> _Exercise goal_: In the records that follow, the lines from the one containing "Lemma unmapped_count (props" to the one containing "assert (Hfmap : uri", inclusive, are to be given again exactly.

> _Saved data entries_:
%%

(** X19.  A normalised name holds lower-case letters and digits only, and
    normalising it again changes nothing. *)
Theorem normalized_name_is_stable (name : string) :
  Forall (λ c, is_lower_alnum c = true)
         (String.list_ascii_of_string (_normalize_name name))
  ∧ _normalize_name (_normalize_name name) = _normalize_name name.
Proof.
  assert (H : Forall (λ c, is_lower_alnum c = true)
                (String.list_ascii_of_string (_normalize_name name)))
    by apply keep_lower_alnum_chars.
  split; [exact H | by apply normalize_name_of_lower_alnum].
Qed.

(** ** More on the generator *)

Lemma create_mapping_properties source_prop target_prop method conf :
  source_property (create_mapping source_prop target_prop method conf).1 = source_prop
  ∧ target_property (create_mapping source_prop target_prop method conf).1 = target_prop.
Proof.
  unfold create_mapping.
  destruct (_determine_transformation_type _ _) as [kind log1].
  by destruct (_generate_jsonata_expression _ _ kind) as [fragment log2].
Qed.

Lemma mappings_of_uris matches :
  map (λ m, uri (source_property m)) (mappings_of matches) = source_uris matches
  ∧ map (λ m, uri (target_property m)) (mappings_of matches) = target_uris matches.
Proof.
  unfold mappings_of, source_uris, target_uris.
  induction matches as [|m matches [IHs IHt]]; [done |]. simpl.
  destruct (create_mapping_properties (match_source m) (match_target m)
              (match_method m) (match_confidence m)) as [Hs Ht].
  rewrite Hs, Ht, IHs, IHt. done.
Qed.

Lemma filter_fmap_uri (P : string → Prop) `{∀ u, Decision (P u)}
    (props : list SAMMProperty) :
  uri <$> filter (λ p, P (uri p)) props = filter P (uri <$> props).
Proof.
  induction props as [|p props IH]; [done |].
  rewrite fmap_cons, !filter_cons. destruct (decide (P (uri p))); [|done].
  by rewrite fmap_cons, IH.
Qed.

(** Those left over and those mapped add up, when no URI repeats. *)
Lemma unmapped_count (props : list SAMMProperty) (mapped : list string) :
  NoDup (uri <$> props) → NoDup mapped →
  (∀ u, u ∈ mapped → u ∈ uri <$> props) →
  length (filter (λ p, uri p ∉ (list_to_set mapped : gset string)) props)
  + length mapped = length props.
Proof.
  intros Hprops Hmapped Hsub.
  set (S := list_to_set mapped : gset string).
  assert (Hin : length (filter (λ p, uri p ∈ S) props) = length mapped).
  { rewrite <- (length_fmap uri (filter (λ p, uri p ∈ S) props)).
    assert (Hfmap : uri <$> filter (λ p, uri p ∈ S) props
                    = filter (λ u, u ∈ S) (uri <$> props))
      by exact (filter_fmap_uri (λ u, u ∈ S) props).
    rewrite Hfmap.
    apply Permutation_length, NoDup_Permutation.
    - by apply NoDup_filter.
    - done.
    - intros u. rewrite list_elem_of_filter. unfold S.
      rewrite elem_of_list_to_set. split; [by intros [Hu _] | by split; [| apply Hsub]]. }
  pose proof (filter_app_complement (λ p, uri p ∉ S) props) as Hperm.
  apply Permutation_length in Hperm. rewrite length_app in Hperm.
  rewrite <- Hperm, <- Hin. f_equal. f_equal.
  apply list_filter_iff. intros p. split; [by intros Hp Hnot | apply dec_stable].
Qed.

%%

> _Task solution_:
Lemma unmapped_count (props : list SAMMProperty) (mapped : list string) :
  NoDup (uri <$> props) → NoDup mapped →
  (∀ u, u ∈ mapped → u ∈ uri <$> props) →
  length (filter (λ p, uri p ∉ (list_to_set mapped : gset string)) props)
  + length mapped = length props.
Proof.
  intros Hprops Hmapped Hsub.
  set (S := list_to_set mapped : gset string).
  assert (Hin : length (filter (λ p, uri p ∈ S) props) = length mapped).
  { rewrite <- (length_fmap uri (filter (λ p, uri p ∈ S) props)).
    assert (Hfmap : uri <$> filter (λ p, uri p ∈ S) props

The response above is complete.